On Tuesday, French drugmaker Sanofi did something that MannKind and its investors must have seen coming: terminating the licensing agreement for Afrezza. Shares of the US biotech company fell 48% to $0.75 on Tuesday, a far cry from $7.5 in June 2015. The original agreement between the two companies stated that Sanofi could pull out of the agreement on or after January 1, 2016 if the commercialization of Afrezza was not economically viable.

MannKind Afrezza

MannKind exploring its strategic options

MannKind CFO Matthew Pfeffer told investors that it was not the end of the road for Afrezza by any means. The Valencia-based company had hoped that Afrezza would be a blockbuster. Some analysts even predicted that its peak sales would reach $7 billion. But the drug generated a paltry $5 million in the first nine months of launch, despite having the backing of Sanofi.

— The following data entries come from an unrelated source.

(** ** The requests of a needle test *)

Lemma trimStart_keeps (c : ascii) (b : string) :
  isWhiteSpace c = false ->
  forall a, exists a', trimStart (a +:+ String c b) = a' +:+ String c b.
Proof.
  intros Hc a. induction a as [|x a IH].
  - exists "". change ("" +:+ String c b) with (String c b). cbn [trimStart].
    rewrite Hc. reflexivity.
  - change (String x a +:+ String c b) with (String x (a +:+ String c b)).
    cbn [trimStart]. destruct (isWhiteSpace x); [exact IH|].
    exists (String x a). reflexivity.
Qed.

Lemma trimEnd_keeps (c : ascii) (b : string) :
  isWhiteSpace c = false ->
  forall a, trimEnd (a +:+ String c b) <> "".
Proof.
  intros Hc a. induction a as [|x a IH].
  - change ("" +:+ String c b) with (String c b). cbn [trimEnd]. rewrite Hc.
    destruct (trimEnd b); discriminate.
  - change (String x a +:+ String c b) with (String x (a +:+ String c b)).
    cbn [trimEnd]. destruct (trimEnd (a +:+ String c b)); [contradiction|discriminate].
Qed.

Lemma needlePrompt_not_blank (needle haystack : string) :
  falsy (needlePrompt needle haystack) = false
  /\ (0 <? String.length (trim (needlePrompt needle haystack)))%nat = true.
Proof.
  assert (E : needlePrompt needle haystack
              = (needle +:+ LF +:+ LF) +:+ String "C" ("ontext document:" +:+ LF +:+ haystack)).
  { unfold needlePrompt. rewrite !append_assoc. reflexivity. }
  assert (Hc : isWhiteSpace "C" = false) by reflexivity.
  split.
  - rewrite E. destruct (needle +:+ LF +:+ LF); reflexivity.
  - unfold trim. rewrite E.
    destruct (trimStart_keeps "C" ("ontext document:" +:+ LF +:+ haystack) Hc
                (needle +:+ LF +:+ LF)) as [a' ->].
    pose proof (trimEnd_keeps "C" ("ontext document:" +:+ LF +:+ haystack) Hc a') as Hne.
    destruct (trimEnd _); [contradiction|reflexivity].
Qed.

Lemma needleGenConfig_tokens (modelConfig : ModelConfig) (d : N) :
  orN (genMaxTokens (needleGenConfig modelConfig)) d
  = genMaxTokens (needleGenConfig modelConfig).
Proof.
  unfold needleGenConfig, orN. cbn [genMaxTokens].
  destruct (maxTokens modelConfig) as [[|n]|]; reflexivity.
Qed.

Lemma needleGenConfig_temperature (modelConfig : ModelConfig) (q : Q) :
  orQ (genTemperature (needleGenConfig modelConfig)) q
  = genTemperature (needleGenConfig modelConfig).
Proof.
  unfold needleGenConfig, orQ. cbn [genTemperature].
  destruct (temperature modelConfig) as [t|]; [|reflexivity].
  destruct (Qeq_bool t 0) eqn:E; [reflexivity | rewrite E; reflexivity].
Qed.

Lemma shapeClaudeMessages_single_user (text : string) :
  falsy text = false ->
  shapeClaudeMessages [mkMessage "user" text RoleUser] = [mkClaude ApiUser text].
Proof.
  intros Hne.
  assert (Hu : isUser (mkMessage "user" text RoleUser) = true) by reflexivity.
  unfold shapeClaudeMessages, findInitialPrompt.
  cbn [List.find length Nat.ltb Nat.leb List.filter]. rewrite Hu.
  unfold claudeKeep. cbn [content]. rewrite Hne. cbn [negb andb].
  destruct (includes text PLACEHOLDER); cbn [negb fold_left length Nat.eqb last apiRole
    apiRole_eqb toApiRole role content]; rewrite ?Hne; reflexivity.
Qed.

Section NeedleRequests.

Variable sdk : Sdk.
Variable ENV : gmap string string.
Variable decryptApiKey : string -> string.

(** X18. The provider call of a needle test: the OpenAI APIs receive the
    prompt as the one user message (the chat API behind its system
    message); Claude receives it as the one user message, also when the
    document quotes the placeholder text, and a second time inside the
    system message that frames a conversation between AIs; Gemini receives
    it twice in one text, in that framing and as the line of the human.
    Token limit and temperature are those of the test (1000 and 0.7 when
    absent or 0): the limits 2048 and 1024 of the provider functions are
    never sent. *)
Theorem needle_test_requests (st : KeyState) (userId needle haystack : string)
    (modelConfig : ModelConfig) :
  let prompt := needle +:+ LF +:+ LF +:+ "Context document:" +:+ LF +:+ haystack in
  let tokens :=
    match maxTokens modelConfig with Some 0%N | None => 1000%N | Some n => n end in
  let heat :=
    match temperature modelConfig with
    | Some t => if Qeq_bool t 0 then (7 # 10)%Q else t
    | None => (7 # 10)%Q
    end in
  let '(models, calls, result) :=
    generateResponseWithConfig sdk ENV decryptApiKey st (modelId modelConfig)
      [mkMessage "user" prompt RoleUser] userId
      (mkConfig (Some heat) (Some tokens)) in
  Forall (needleRequestOk prompt tokens heat) calls.
Proof.
  intros prompt tokens heat.
  change prompt with (needlePrompt needle haystack).
  change tokens with (genMaxTokens (needleGenConfig modelConfig)).
  change heat with (genTemperature (needleGenConfig modelConfig)).
  change [mkMessage "user" (needlePrompt needle haystack) RoleUser]
    with (needleMessages needle haystack).
  change (mkConfig _ _) with (needleConfig modelConfig).
  destruct (needlePrompt_not_blank needle haystack) as [Hne Htrim].
  destruct (entryOf adapterModelMapping (modelId modelConfig)) as [e|] eqn:He.
  2:{ destruct (adapter_outside_table sdk ENV decryptApiKey st (modelId modelConfig)
                  (needleMessages needle haystack) userId (needleConfig modelConfig) He)
        as (message & Hout).
      pose proof (Hout (clients st)) as Hst. destruct st as [stored cl].
      cbn [storedKeys clients] in Hst. rewrite Hst. constructor. }
  destruct (getApiKey ENV (storedKeys st) decryptApiKey (apiKeyField e) userId)
    as [k|] eqn:Hkey.
  2:{ unfold generateResponseWithConfig.
      rewrite (modelConfigOf_table _ _ He), Hkey. constructor. }
  destruct (falsy k) eqn:Hfalsy.
  { unfold generateResponseWithConfig.
    rewrite (modelConfigOf_table _ _ He), Hkey, Hfalsy. constructor. }
  destruct (adapter_known sdk ENV decryptApiKey st (modelId modelConfig)
              (needleMessages needle haystack) userId (needleConfig modelConfig)
              e k He Hkey Hfalsy) as (calls & result & -> & Hcase).
  assert (Hfinal : finalConfigOf (needleConfig modelConfig) = needleGenConfig modelConfig)
    by reflexivity.
  rewrite Hfinal in Hcase.
  destruct Hcase as [[Hp E]|[[Hp E]|[Hp E]]].
  - unfold generateOpenAIResponse in E. cbn [openai] in E.
    destruct (String.eqb (default "chat" (apiType e)) "responses");
      injection E as -> _; apply Forall_singleton;
      cbn [needleRequestOk responsesRequestBody chatRequestBody rInput rMaxOutputTokens
           cMessages cMaxTokens cTemperature].
    + split; [reflexivity | apply needleGenConfig_tokens].
    + split; [reflexivity|].
      split; [apply needleGenConfig_tokens | apply needleGenConfig_temperature].
  - unfold generateGeminiOnClient, generateGeminiResponse, geminiPrompt in E.
    cbn [gemini needleMessages List.filter] in E. unfold geminiValid in E.
    cbn [content] in E. rewrite Hne, Htrim in E.
    cbn [negb andb length Nat.eqb fold_left] in E.
    unfold findInitialPrompt in E. cbn [List.find] in E.
    change (isUser (mkMessage "user" (needlePrompt needle haystack) RoleUser))
      with true in E.
    cbn [content] in E. rewrite Hne in E. cbn [fmap list_fmap] in E. injection E as -> _.
    apply Forall_singleton. cbn [needleRequestOk].
    unfold geminiFraming, geminiLine, geminiSpeaker.
    change (isUser (mkMessage "user" (needlePrompt needle haystack) RoleUser)) with true.
    cbn [content]. rewrite !append_assoc. reflexivity.
  - unfold generateClaudeResponse in E. cbn [claude] in E. injection E as -> _.
    apply Forall_singleton.
    cbn [needleRequestOk claudeRequestBody aSystem aMessages aMaxTokens aTemperature].
    unfold needleMessages. rewrite (shapeClaudeMessages_single_user _ Hne).
    unfold findInitialPrompt. cbn [List.find].
    change (isUser (mkMessage "user" (needlePrompt needle haystack) RoleUser)) with true.
    cbn [content]. rewrite Hne.
    split; [reflexivity|]. split; [reflexivity|].
    split; [apply needleGenConfig_tokens | apply needleGenConfig_temperature].
Qed.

MannKind spent about a decade and $1.8 billion developing Afrezza. Termination of the agreement means the drug will not have critical marketing and distribution support. Pfeffer said the company would seek licensing agreements with other companies that could market, sell and distribute Afrezza. As a drug distribution company, MannKind lacks the marketing and distribution networks.

Technosphere still in its infancy

JPMorgan analyst Cory Kasimov said in a research note that he was not surprised by the termination of licensing agreement. Kasimov says MannKind doesn’t have a “viable path forward for Afrezza.” The company has lost $91.4 million in the first three quarters of 2015, and had only $33 million in cash as of September. With a dismal balance sheet, there is little MannKind do to resuscitate Afrezza.

The JPMorgan analyst believes that the company will eventually abandon Afrezza. Now that Sanofi, which was the best case partner for Afrezza, has parted ways, Kasimov doesn’t see any other company stepping up. The biopharmaceutical company also has its proprietary Technosphere platform that provides pulmonary administration for drugs that are normally administered via injection. The analyst argues that Technosphere is still in its infancy and holds little value at this point.